Никто в нашем царстве-государстве моему крестьянству доброго слова не сказал. Никогда. И не рассчитывали уже, последние, оставшиеся, на ласку. За труды на земле, за гибель в войнах, за то, что любая власть драла с них по три шкуры.

Здешние крестьяне тащили страну из смуты XVII века, когда первый из Романовых обложил моих предков более чем десятью податями. Со свету буквально сживал. На сей счёт сохранилось слёзная челобитная в Москву от игумена-заступника одного из наших монастырей.

Или времена Екатерины. Та выселила с Кокшеньги 700 крестьянских семей, лучших хлеборобов России, на воронежские чернозёмы укреплять южные границы империи. Если тогда, в среднем, семьи были по десять человек, то считайте, сколько телег отправились в чужедальние края, с бабьим рёвом и мужицкими проклятиями. Опять же государственная нужда заставляла.

Этим можно оправдать и ХХ век. Процитирую рукопись местного ветерана труда Колпакова, чьи воспоминания ходят, как прокламация, по новленским избам: «Например, мой дядя Саша, Александр Васильевич. Он, брат моего отца, раскулаченный в 30-е годы, помимо занятий крестьянством и мелкой торговлей в годы нэпа, умел шить и шил для своей семьи сапоги, сам делал облегчённой формы кирпичи из песка, смешанного с цементом, учил меня этому искусству, и он сам из таких кирпичей построил баню, которая, как памятник ему, и теперь стоит на том месте, за его бывшим домом, где раньше был фруктовый сад. Кроме того, дядя Саша в 30-е годы, будучи репрессированным, работал плотником и был руководителем при строительстве новой новленской школы. После завершения строительства школы дядя Саша, оторванный от своей семьи – жены и четырёх своих дочерей, был сослан в места отдалённые, и там он, крестьянский сын, способнейший человек, труженик, пропал в неизвестности, а дочкам его была закрыта дорога к поступлению в учебные заведения».

Ну-ка, братцы писатели, представьте на миг: целый год арестованный ни за что ни про что мужик в родном селе ходит под конвоем мимо родного дома с рыдающей женой и плачущими мал-мала меньше дочерями, не смея к ним даже приблизиться, и строит светлое завтра для будущих поколений, куда его дочерям вход будет заказан… Кто бы мог такое придумать?! У нас сегодня в литературе, по-моему, все лучшие писатели носят юбки – поэтому к вам обращаюсь, Лидия Сычёва и Вера Галактионова.
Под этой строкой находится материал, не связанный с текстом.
Definition add (self : OpsCrud) (request : AddRequest) : outcome Error DispatchCall :=
  '(magic, used, ext_frame_buf) ←
    encode_req_ext_frames self (AddRequest.durability_level request)
      (AddRequest.durability_level_timeout request)
      None (AddRequest.on_behalf_of request)
      (replicate 128 0);
  framing_extras ← framing_slice used ext_frame_buf;
  key ← encode_collection_and_key self (AddRequest.collection_id request)
          (AddRequest.key request) (replicate 251 0);
  let extra_buf :=
    be_bytes 4 (AddRequest.flags request)
    ++ be_bytes 4 (unwrap_or_default (AddRequest.expiry request)) in
  Ok (plain_call {|
        rq_magic := magic; rq_op_code := OpCode.Add; rq_datatype := AddRequest.datatype request;
        rq_vbucket_id := Some (AddRequest.vbucket_id request); rq_cas := None;
        rq_extras := Some extra_buf; rq_key := Some key; rq_value := Some (AddRequest.value request);
        rq_framing_extras := framing_extras; rq_opaque := None |}).
(* ===== verification/Response.v ===== *)
(** * Response decoding ([memdx/client_response.rs], [memdx/response.rs])

    One record per response type and its [TryFromClientResponse::try_from].  The
    decoders read server-supplied bytes: every length check of the source is
    here, and [Panic] marks a failed [expect] or an arithmetic overflow. *)

From Stdlib Require Import Floats.SpecFloat.
From S2P Require Import Prelude Wire MemdError Codec ExtFrame Requests OpsCore OpsCrud.

Module ClientResponse.
Record ClientResponse : Type := mk {
  packet : ResponsePacket;
  response_context : option ResponseContext;
}.
End ClientResponse.
Abbreviation ClientResponse := ClientResponse.ClientResponse.

(** ** Reading a byte cursor

    [Cursor::read_u8], [read_u16], [read_u32], [read_u64] and [read_exact]: an
    [io::Error] when too few bytes remain. *)
Definition unexpected_end : Error := error_from_io "failed to fill whole buffer".

Definition read_be (n : nat) (l : list Z) : outcome Error (Z * list Z) :=
  if (n <=? length l)%nat then Ok (from_be (take n l), drop n l) else Err unexpected_end.

Definition read_exact (n : Z) (l : list Z) : outcome Error (list Z * list Z) :=
  if n <=? blen l then Ok (take (Z.to_nat n) l, drop (Z.to_nat n) l) else Err unexpected_end.

(** [String::from_utf8] succeeds: well-formed UTF-8. *)
Fixpoint utf8_valid_fuel (fuel : nat) (l : list Z) : bool :=
  let cont b := (0x80 <=? b) && (b <=? 0xBF) in
  match fuel with
  | O => bool_decide (l = [])
  | S fuel =>
      match l with
      | [] => true
      | b :: l =>
          if b <=? 0x7F then utf8_valid_fuel fuel l
          else if (0xC2 <=? b) && (b <=? 0xDF) then
            match l with b1 :: l => cont b1 && utf8_valid_fuel fuel l | _ => false end
          else if (0xE0 <=? b) && (b <=? 0xEF) then
            match l with
            | b1 :: b2 :: l =>
                (if b =? 0xE0 then (0xA0 <=? b1) && (b1 <=? 0xBF)
                 else if b =? 0xED then (0x80 <=? b1) && (b1 <=? 0x9F) else cont b1)
                && cont b2 && utf8_valid_fuel fuel l
            | _ => false
            end
          else if (0xF0 <=? b) && (b <=? 0xF4) then
            match l with
            | b1 :: b2 :: b3 :: l =>
                (if b =? 0xF0 then (0x90 <=? b1) && (b1 <=? 0xBF)
                 else if b =? 0xF4 then (0x80 <=? b1) && (b1 <=? 0x8F) else cont b1)
                && cont b2 && cont b3 && utf8_valid_fuel fuel l
            | _ => false
            end
          else false
      end
  end.

Definition utf8_valid (l : list Z) : bool := utf8_valid_fuel (length l) l.

(** The string of these bytes, and [str::split(' ')]. *)
Definition string_of_bytes (l : list Z) : string :=
  String.string_of_list_ascii (map (λ b, Ascii.ascii_of_nat (Z.to_nat b)) l).

Fixpoint split_space (l : list Z) : list (list Z) :=
  match l with
  | [] => [[]]
  | b :: l =>
      if b =? 32 then [] :: split_space l
      else match split_space l with
           | item :: items => (b :: item) :: items
           | [] => [[b]]
           end
  end.

(** [ServerError::new(kind, packet.op_code, packet.status, packet.opaque).into()]. *)
Definition server_error (packet : ResponsePacket) (kind : ServerErrorKind) : Error :=
  error_from_server
    (server_error_new kind (rs_op_code packet) (rs_status packet) (rs_opaque packet)).

(** ** Bootstrap responses *)

Record HelloResponse : Type := { enabled_features : list HelloFeature }.

(** [while let Ok(code) = cursor.read_u16()]. *)
Fixpoint read_features (fuel : nat) (l : list Z) : list HelloFeature :=
  match fuel, read_be 2 l with
  | S fuel, Ok (code, l) => hello_feature_from_u16 code :: read_features fuel l
  | _, _ => []
  end.

Definition hello_try_from (resp : ClientResponse) : outcome Error HelloResponse :=
  let packet := ClientResponse.packet resp in
  if negb (bool_decide (rs_status packet = Status.Success)) then
    Err (OpsCore.decode_error packet)
  else
    features ←
      match rs_value packet with
      | Some value =>
          if negb (blen value mod 2 =? 0) then
            Err (new_protocol_error "invalid hello features length")
          else Ok (read_features (length value) value)
      | None => Ok []
      end;
    Ok {| enabled_features := features |}.

Record GetErrorMapResponse : Type := { gem_error_map : list Z }.

Definition get_error_map_try_from (resp : ClientResponse) : outcome Error GetErrorMapResponse :=
  let packet := ClientResponse.packet resp in
  if negb (bool_decide (rs_status packet = Status.Success)) then
    Err (OpsCore.decode_error packet)
  else Ok {| gem_error_map := obytes (rs_value packet) |}.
Тем более что Вера Григорьевна у нас позапрошлым летом гостила, эти места и люди ей хорошо знакомы.

Моя обязанность была об этом документально рассказать. Не соврать, только рассказать без лишних эмоций. Поднять всё это с ХI века. И самое главное: показать, что мой народ, мои земляки оставляют, уходя из истории. Как и всё русское крестьянство.